Post 12 – Laughing and crying over tampons!
Over a month past since my hysterectomy and I was feeling much better! The incision was healing nicely and my energy levels were up. I couldn’t exercise or do any kind of physical activity so I decided to go through my closet and get rid of some old clothes. Once finished, I went through the kids closets. It didn’t take long before I was done and looking for something else to do. I was bored! I wasn’t painting because I couldn’t stay on my feet too long. I tried working on my book, but that also proved to be challenging. I had 27 chapters and was looking to wrap it up with 30. Only problem was, I didn’t have an ending. The ideas weren’t coming, so the book writing was at a standstill.
What else could I do?
What else could I do besides read, watch tv and purge? I stood, in the middle of the upstairs hallway, staring into the bathroom. Maybe I could clear out the medicine cabinet?
I found a small empty box, marched into the bathroom, opened the medicine cabinet and swept everything off the shelf into the box. I returned to the bedroom, sat on the bed with the box and went through the items one by one. Some items were expired so I threw them out. Then, I amalgamated all the band-aids from the three half-empty band-aid boxes into one. Next came the tampons. I counted four in total, three unopened and one open box with two tampons remaining. I didn’t need them anymore. Should I throw them out? Should I give them to friends? Seems kind of weird to be offering boxes of tampons to friends.

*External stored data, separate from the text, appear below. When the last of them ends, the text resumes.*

(** A scan opened at [c], in place of what was there. *)
Lemma openScan_spec w c q e : wf_world w -> exists w' k sc, (let* _ := emplaceCursor c in indexScanOpen c q e) w = (Ok tt, w') /\
  scanning w' c q None k sc /\ wf_world w' /\ beside c w w' /\ k = mkCursor (_txm (w_ru w')) (Some q) None false (_scanAlias k) [] u64_max 0 e.
Proof.
  intros Hw. destruct (resetCursor_spec w c Hw) as (w1 & E1 & Hw1 & Hb1 & Hn1 & Hc1 & Ha1). unfold emplaceCursor, mbind at 1 2. rewrite E1. unfold setCursor at 1, modify.
  set (w2 := set_heap (<[c:=newCursor]> (w_heap w1)) w1). assert (wf_world w2) as Hw2.
  { constructor; [apply Hw1|..]; cbn.
    - intros c' k. destruct (decide (c = c')) as [<-|Hne]; [rewrite lookup_insert_eq; by intros [= <-]|]. rewrite lookup_insert_ne by done. apply (wf_open w1 Hw1).
    - intros c' Hin. rewrite lookup_insert_ne by by intros ->. by apply (wf_registered w1 Hw1). }
  destruct (getTxm_spec w2 Hw2) as (w3 & t & E3 & Hw3 & Hu3 & Ha3 & Ht3 & Hh3 & Hc3 & Hs3 & Hx3). unfold indexScanOpen, mbind at 1, cursorAt.
  cbn [w2 set_heap w_heap]. rewrite lookup_insert_eq. fold w2. unfold mbind at 1. rewrite E3. unfold registerCursor, update_ru, modify, mbind at 1.
  set (w4 := set_ru _ w3). assert (getTxm w4 = (Ok (Some t), w4)) as E4 by (unfold getTxm, mbind, ru, gets; cbn; rewrite Ha3; unfold mret; cbn; by rewrite Ht3).
  unfold mbind at 1. rewrite E4. unfold mbind at 1. rewrite execute_ok by done. destruct (OpenTxScan T q (w_tx w4)) as [a s] eqn:Eo.
  destruct (open_law _ _ _ _ Eo) as (Hal & Hr & left & Hs). unfold mbind, cursorAt. cbn [set_tx w_heap w4 set_ru]. rewrite Hh3. cbn [w2 set_heap w_heap]. rewrite lookup_insert_eq.
  unfold setCursor, modify. eexists _, (mkCursor (Some t) (Some q) None false a [] u64_max 0 e), (mkOpen q None left). split; [done|].
  split_and!; [split; [|unfold at_hand; cbn [_scanBatchVector]; rewrite drop_nil; apply pending_open]|..].
  - constructor; cbn; rewrite ?lookup_insert_eq, ?Ht3; try done; [by rewrite Hs, lookup_insert_eq|]. split; [done|by left].
  - constructor; cbn; rewrite ?Ha3; [by eexists|..].
    + intros c' k' Hk' Ho'. destruct (decide (c = c')) as [<-|Hne]; [rewrite lookup_insert_eq in Hk'; injection Hk' as <-; cbn; split; [set_solver|]; eauto|].
      rewrite lookup_insert_ne in Hk' by done. destruct (wf_open w3 Hw3 c' k' Hk' Ho') as (? & ? & ?). split; [set_solver|done].
    + intros c' [Hin| ->%elem_of_singleton]%elem_of_union; [|eexists; rewrite lookup_insert_eq; split; [done|]; unfold indexScanIsOpen; cbn; apply Z.ltb_lt; lia].
      destruct (wf_registered w3 Hw3 c' Hin) as (k' & Hk' & Ho'). destruct (decide (c = c')) as [<-|Hne]; [eexists; rewrite lookup_insert_eq; split; [done|]; unfold indexScanIsOpen; cbn; apply Z.ltb_lt; lia|].
      exists k'. by rewrite lookup_insert_ne by done.
  - apply (beside_trans _ _ w1); [done|]. constructor; cbn.
    + eapply untouched_trans; [|exact Hu3]. done.
    + intros c' Hne. rewrite lookup_insert_ne, Hh3 by done. cbn. by rewrite lookup_insert_ne.
    + intros Ha. rewrite Hr. cbn [w4 set_ru w_tx]. by rewrite (Hs3 Ha).
    + exact Hx3.
  - cbn. by rewrite Ht3.
Qed.

End Scan.
Definition _getBatchFetchSize : Z := Z.max 1 (Z.min fetchSize 1000).

(** The record id of an index entry. *)
Definition entryId (type : IndexCursorType) (tuple : ScanBatchTuple) : result RecordId :=
  match type with
  | UNIQUE => MongoRecord.ToRecordId false (record_ tuple)
  | _ => decodeRecordIdStrAtEnd (tuple_key tuple)
  end.

(** The ids of the tuples from [i] on, with their places; deleted ones have none. *)
Fixpoint collectIds (type : IndexCursorType) (i : Z) (tuples : list ScanBatchTuple) : result (list (Z * RecordId)) :=
  match tuples with
  | [] => Ok []
  | tuple :: tuples =>
      match status_ tuple with
      | Deleted => collectIds type (i + 1) tuples
      | Normal => let! id := entryId type tuple in let! rest := collectIds type (i + 1) tuples in Ok ((i, id) :: rest)
      | _ => Err InvariantFailure
      end
  end.

Definition _fetchRecordsForRange (startIdx batchSize : Z) (batchVector : list ScanBatchTuple) : IOp TxErrorCode :=
  let* i := this id in
  let endIdx := Z.min (startIdx + batchSize) (Z.of_nat (length batchVector)) in
  let neededSize := Z.to_nat (endIdx - startIdx) in
  let* ids := lift (collectIds (_type (i_idx i)) startIdx (take neededSize (drop (Z.to_nat startIdx) batchVector))) in
  let* _ := update (set_prefetched (i_enablePrefetchRecords i) (repeat None neededSize) startIdx (i_lastRecordsBatchCnt i)) in
  match ids with
  | [] => mret NO_ERROR
  | _ =>
      let* fetchTuples := lift (collect (fun e => let! k := MongoKey.SetPackedKey e.2 in Ok (newTuple k)) ids) in
      let* schema := engine (getKeySchema (_tableName (i_idx i))) in
      let* isForWrite := engine (gets w_isUpsert) in
      let* _ := minvariant (negb isForWrite) in
      let* (fetchTuples, err) := engine (batchGetKV (_tableName (i_idx i)) (SchemaTs schema) fetchTuples isForWrite true) in
      if negb (is_ok err) then
        let* _ := update (set_prefetched (i_enablePrefetchRecords i) [] 0 (i_lastRecordsBatchCnt i)) in mret err
      else
        let records := foldl (fun rs et => <[Z.to_nat (et.1.1 - startIdx) := Some (record_ et.2)]> rs) (repeat None neededSize) (zip ids fetchTuples) in
        let* _ := update (set_prefetched (i_enablePrefetchRecords i) records startIdx (i_lastRecordsBatchCnt i)) in mret NO_ERROR
  end.
(** A [catch (const DBException&)] around the maintenance: its exceptions become a [Status]. *)
Definition maintained (m : Act) : Op Status := mcatch (let* _ := m in mret (Ok tt)) (fun e => mret (Err e)).

Fixpoint insertEach (rs : EloqRecordStore) (table : DiscoveredTable) (version : Z) (records : list (RecordId * bytes * TypeBits.t * bytes)) : Op Status :=
  match records with
  | [] => mret (Ok tt)
  | (id, ks, typeBits, data) :: records =>
      let mongoRecord := MongoRecord.setTypeBits typeBits (MongoRecord.SetEncodedBlob data MongoRecord.empty) in
      let* err := setKV (rs_tableName rs) version (MongoKey.of_KeyString ks) (Some mongoRecord) Insert true in
      if negb (is_ok err) then statusOf err
      else
        let* status := (match _creatingIndexes table with
                        | [] => mret (Ok tt)
                        | _ => maintained (let* obj := lift (viewObj data) in maintainCreatingIndexes table id None (Some obj) Insert)
                        end) in
        match status with
        | Ok _ => insertEach rs table version records
        | Err e => mret (Err e)
        end
  end.

(** The status, and the ids given to the records. *)
Definition _insertRecords (rs : EloqRecordStore) (datas : list bytes) : Op (Status * list RecordId) :=
  let* _ := minvariant (match datas with [] => false | _ => true end) in
  let totalLength := foldr (fun d n => blen d + n) 0 datas in
  if _isCapped rs && (_cappedMaxSize rs <? totalLength) then mret (Err BadValue, [])
  else
    let* admitted := viewGate rs in
    match admitted with
    | Err e => mret (Err e, [])
    | Ok _ =>
        let* table := discoveredTable (rs_tableName rs) in
        let* version := lift (keyVersion table) in
        let* entries := lift (batchEntries datas) in
        let* status := insertEach rs table version (zip entries datas) in
        mret (status, map (fun e => e.1.1) entries)
    end.

Definition insertRecord (rs : EloqRecordStore) (data : bytes) : Op (result RecordId) :=
  let* (status, ids) := _insertRecords rs [data] in
  match status, ids with
  | Ok _, [id] => mret (Ok id)
  | Ok _, _ => mthrow InvariantFailure
  | Err e, _ => mret (Err e)
  end.

(** The reads that tell whether the ids of a batch exist, or the status that ends the check before. *)
Fixpoint idBatch (datas : list bytes) (batchKeys : list Document) (tuples : list ScanBatchTuple) : result (list ScanBatchTuple + ErrorCode) :=
  match datas with
  | [] => Ok (inl tuples)
  | data :: datas =>
      let! obj := viewObj data in
      let! idObj := getIdBSONObjWithoutFieldName obj in
      match checkKeySize idObj with
      | Err e => Ok (inr e)
      | Ok _ =>
          let! dup := inSet L idObj batchKeys in
          if dup : bool then Ok (inr DuplicateKey)
          else
            let! (ks, _) := KeyString_of L idObj kIdOrdering in
            idBatch datas (idObj :: batchKeys) (tuples ++ [newTuple (MongoKey.of_KeyString ks)])
      end
  end.

Definition store_batchCheckDuplicateKey (rs : EloqRecordStore) (datas : list bytes) : Op Status :=
  match datas with
  | [] => mret (Ok tt)
  | _ =>
      let* batch := lift (idBatch datas [] []) in
      match batch with
      | inr e => mret (Err e)
      | inl tuples =>
          let* table := discoveredTable (rs_tableName rs) in
          let* version := lift (keyVersion table) in
          let* (tuples, err) := batchGetKV (rs_tableName rs) version tuples true false in
          if negb (is_ok err) then statusOf err else lift (anyNormal tuples)
      end
  end.
(** The entry of a key: its KeyString and its record. *)
Definition entryOf (s : KeySchema) (id : RecordId) (key : Document) : result (bytes * MongoRecord.t) :=
  let! (ks, tb) := makeKeyString L s id key in Ok (ks, MongoRecord.setTypeBits tb MongoRecord.empty).

Definition puts (entries : list (bytes * MongoRecord.t)) : list (bytes * option MongoRecord.t) := map (fun e => (e.1, Some e.2)) entries.

Lemma new_entries s id newKeys kvss :
  Forall2 (fun key kvs => exists ks tb, makeKeyString L s id key = Ok (ks, tb) /\ (failIndexKeyTooLong = true -> checkKeySize key = Ok tt) /\
    kvs = [(ks, Some (MongoRecord.setTypeBits tb MongoRecord.empty))]) newKeys kvss ->
  exists entries, collect (entryOf s id) newKeys = Ok entries /\ concat kvss = puts entries.
Proof.
  induction 1 as [|key kvs newKeys kvss (ks & tb & Ek & _ & ->) _ (entries & Ee & Ec)]; [by exists []|]. exists ((ks, MongoRecord.setTypeBits tb MongoRecord.empty) :: entries).
  cbn [collect concat app]. unfold entryOf at 1. rewrite Ek. cbn [rbind]. rewrite Ee, Ec. done.
Qed.

Lemma written_app a b k : written (a ++ b) k = match written b k with Some v => Some v | None => written a k end.
Proof. induction a as [|[k' v] a IH]; cbn; [by destruct (written b k)|]. rewrite IH. by destruct (written b k). Qed.

Lemma written_puts entries k : written (puts entries) k <> None <-> exists r, (k, r) ∈ entries.
Proof.
  induction entries as [|[k' r'] entries IH]; cbn [puts map written fst snd]; [split; [done|by intros [? ?%not_elem_of_nil]]|]. fold (puts entries).
  destruct (written (puts entries) k) as [v|] eqn:E.
  - split; [|done]. intros _. destruct (proj1 IH ltac:(done)) as [r Hr]. exists r. by right.
  - case_bool_decide as Hk; [subst; split; [intros _; exists r'; by left|done]|]. split; [done|]. intros [r [[= -> _]|Hr]%elem_of_cons]; [done|]. apply IH. eauto.
Qed.
(* ===== verification/ResumeToken.v ===== *)
(** * The resume token (base/cdc_resume_token.h, base/cdc_resume_token.cpp)

    The token's per-group entries, its byte format and driver-facing form,
    and where a group without an entry restarts. Encoding and decoding are
    inverse to each other on well-formed tokens, and decoding accepts nothing
    but the bytes of a well-formed token. *)

From S2P Require Import Prelude Bytes Bson.
#[local] Open Scope Z_scope.

(** ** Data *)

(** [CdcResumeTokenEntry::Form]. *)
Inductive Form := kAfterKey | kAtKeyAfterPosition.

#[global] Instance Form_eq_dec : EqDecision Form.
Proof. solve_decision. Defined.

Definition Form_value (f : Form) : Z :=
  match f with kAfterKey => 0 | kAtKeyAfterPosition => 1 end.

(** [CdcResumeTokenEntry]. *)
Record CdcResumeTokenEntry := mkTokenEntry {
  te_logGroupId : Z;
  te_form : Form;
  te_dataKey : bytes;
  te_ddlKey : bytes;
  te_section : Z;
  te_entry : Z;
}.

#[global] Instance CdcResumeTokenEntry_eq_dec : EqDecision CdcResumeTokenEntry.
Proof. solve_decision. Defined.

(** [CdcResumeToken::Kind]. *)
Inductive Kind := kEvent | kWatermark | kInvalidate.

#[global] Instance Kind_eq_dec : EqDecision Kind.
Proof. solve_decision. Defined.

Definition Kind_value (k : Kind) : Z :=
  match k with kEvent => 0 | kWatermark => 1 | kInvalidate => 2 end.

(** [CdcResumeToken]. *)
Record CdcResumeToken := mkToken {
  tok_timestamp : Z;
  tok_kind : Kind;
  tok_entries : list CdcResumeTokenEntry;
}.

#[global] Instance CdcResumeToken_eq_dec : EqDecision CdcResumeToken.
Proof. solve_decision. Defined.

Definition kFormatVersion : Z := 2.
Definition kDataFieldName : bytes := lit "_data".

(** [CdcResumeToken::makeWatermark]. *)
Definition makeWatermark (timestamp : Z) (entries : list CdcResumeTokenEntry) : CdcResumeToken :=
  mkToken timestamp kWatermark entries.

(** ** Positions *)

(** [CdcResumeToken::startTimestampForAbsentGroup]. *)
Definition startTimestampForAbsentGroup (t : CdcResumeToken) : result Z :=
  if negb (bool_decide (tok_kind t = kWatermark)) then
    let! _ := uassert FailedToParse (negb (tok_timestamp t =? 0)) in
    Ok (tok_timestamp t)
  else
    let! _ := uassert FailedToParse (negb (tok_timestamp t =? u64_max)) in
    Ok (wrap64 (tok_timestamp t + 1)).

(** [CdcResumeToken::entryFor]: the first entry of that group. *)
Fixpoint entryFor (entries : list CdcResumeTokenEntry) (logGroupId : Z)
  : option CdcResumeTokenEntry :=
  match entries with
  | [] => None
  | e :: es => if te_logGroupId e =? logGroupId then Some e else entryFor es logGroupId
  end.

(** ** Encoding *)

(** [appendSizedString]: a two-byte length, then the string. *)
Definition appendSizedString (value : bytes) : result bytes :=
  let! _ := invariant (blen value <=? u16_max) in
  Ok (appendBigEndian (blen value) 2 ++ value).

Definition encode_entry (e : CdcResumeTokenEntry) : result bytes :=
  let! data := appendSizedString (te_dataKey e) in
  let! ddl := appendSizedString (te_ddlKey e) in
  Ok (appendBigEndian (te_logGroupId e) 4 ++ [Z_byte (Form_value (te_form e))]
      ++ data ++ ddl
      ++ (if bool_decide (te_form e = kAtKeyAfterPosition)
          then appendBigEndian (te_section e) 4 ++ appendBigEndian (te_entry e) 4
          else [])).

Fixpoint encode_entries (es : list CdcResumeTokenEntry) : result bytes :=
  match es with
  | [] => Ok []
  | e :: es' =>
      let! b := encode_entry e in
      let! bs := encode_entries es' in
      Ok (b ++ bs)
  end.

(** [CdcResumeToken::encode]. *)
Definition encode (t : CdcResumeToken) : result bytes :=
  let! _ := invariant (Z.of_nat (length (tok_entries t)) <=? u16_max) in
  let! es := encode_entries (tok_entries t) in
  Ok ([Z_byte kFormatVersion] ++ appendBigEndian (tok_timestamp t) 8
      ++ [Z_byte (Kind_value (tok_kind t))]
      ++ appendBigEndian (Z.of_nat (length (tok_entries t))) 2 ++ es).

(** ** Decoding

    A [TokenReader] is the bytes between its [_pos] and its [_end]. *)

Definition TokenReader := bytes.

(** [TokenReader::readBigEndian<T>], for a [T] of [n] bytes. *)
Definition reader_readBigEndian (n : nat) (r : TokenReader) : result (Z * TokenReader) :=
  if (length r <? n)%nat then Err FailedToParse
  else Ok (readBigEndian (take n r), drop n r).

(** [TokenReader::readSizedString]. *)
Definition reader_readSizedString (r : TokenReader) : result (bytes * TokenReader) :=
  let! (len, r) := reader_readBigEndian 2 r in
  if blen r <? len then Err FailedToParse
  else Ok (take (Z.to_nat len) r, drop (Z.to_nat len) r).

(** [TokenReader::atEnd]. *)
Definition reader_atEnd (r : TokenReader) : bool := bool_decide (r = []).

Am I supposed to wrap a colourful bow around a box of tampons and say: “Here you go! A small gift for you…because you’re such a good friend!”
“Want a box of tampons?”
That’s weird!
Staring at the two loose tampons, a memory popped into my mind and I started to laugh out loud.
Not long ago my son yelled down to me from the upstairs bathroom: “Mom! Come here!”
I was in the kitchen preparing supper. “Come down if you want to talk to me!” I shouted.
He pranced downstairs into the kitchen with two tampons stuck up each one of his nostrils.
I burst into laughter.
“What are these?” he asked, with an innocent smile on his face.
“They’re tampons! They’re….for mommies!”
What else could I say?
Curious, my other son came into the kitchen, observing me as I laughed. He ran upstairs, grabbed the box of tampons and brought it down. He too wanted to make me laugh. Mimicking my older son, he stuffed two tampons up his nostrils. The boys laughed together, and at each other.
“No, no! Those aren’t toys!” I said still laughing. “Put them back where you found them!”
They grabbed the tampons and ran off, giggling all the way upstairs.
Later that same week I discovered the kids hadn’t put the tampons away like I asked them. I found tampons scattered throughout the house in the most bizarre places. My younger son liked to hide things, usually his toys. Turns out, tampons were also fun to hide. I found one in his tiny wallet where he usually stored lego pieces. Then I found another in his bed under the pillow. That’s one of his favourite hiding spots. He once hid popcorn under his pillow, like a squirrel hiding his reserves. I found a tampon in my shoe, relieved it wasn’t a mouse (when I felt the tampon string with my toes I thought it was a mouse’s tail…eek!), and another inside my glove, in one of the fingers.
Sitting at the edge of my bed, remembering these moments made me smile. After a while, I started feeling sad. Rubbing my lower abdomen, I thought about my hysterectomy.
The organ where my children had developed from a tiny seedling into a perfect baby, was now gone! I no longer had a uterus! I was “uterus-less”! My emotions were stirring and I didn’t know how to stop them. The more I thought about it, the hollower I felt. Suddenly, I started to cry. I felt such a deep loss that my heart started to ache.
Why was I feeling such intense sorrow?
The crying eventually stopped but the sadness remained for a few weeks. I searched the internet for something that could help me understand why I was feeling so down. Was it common for women to feel a sense of loss after a hysterectomy? Surely, I wasn’t the first woman to feel this way! After a few hours of searching the internet, I found next to nothing! I figured it was one of those topics that has yet to be discussed, like prenatal depression, which I also experienced (that’s PREnatal not POSTpartum depression). Again, with prenatal depression I found limited resources. Postpartum depression is now widely recognized, but it took a long time before it became an open and ongoing discussion.
Hopefully, opening up about my feelings will help other women who have experienced the same sense of loss after a hysterectomy. Know you are not alone! I believe there is still so much to learn about a woman’s body, especially when it comes to hormones and emotions. The first step is talking about it, no matter how embarrassing or silly it may sound.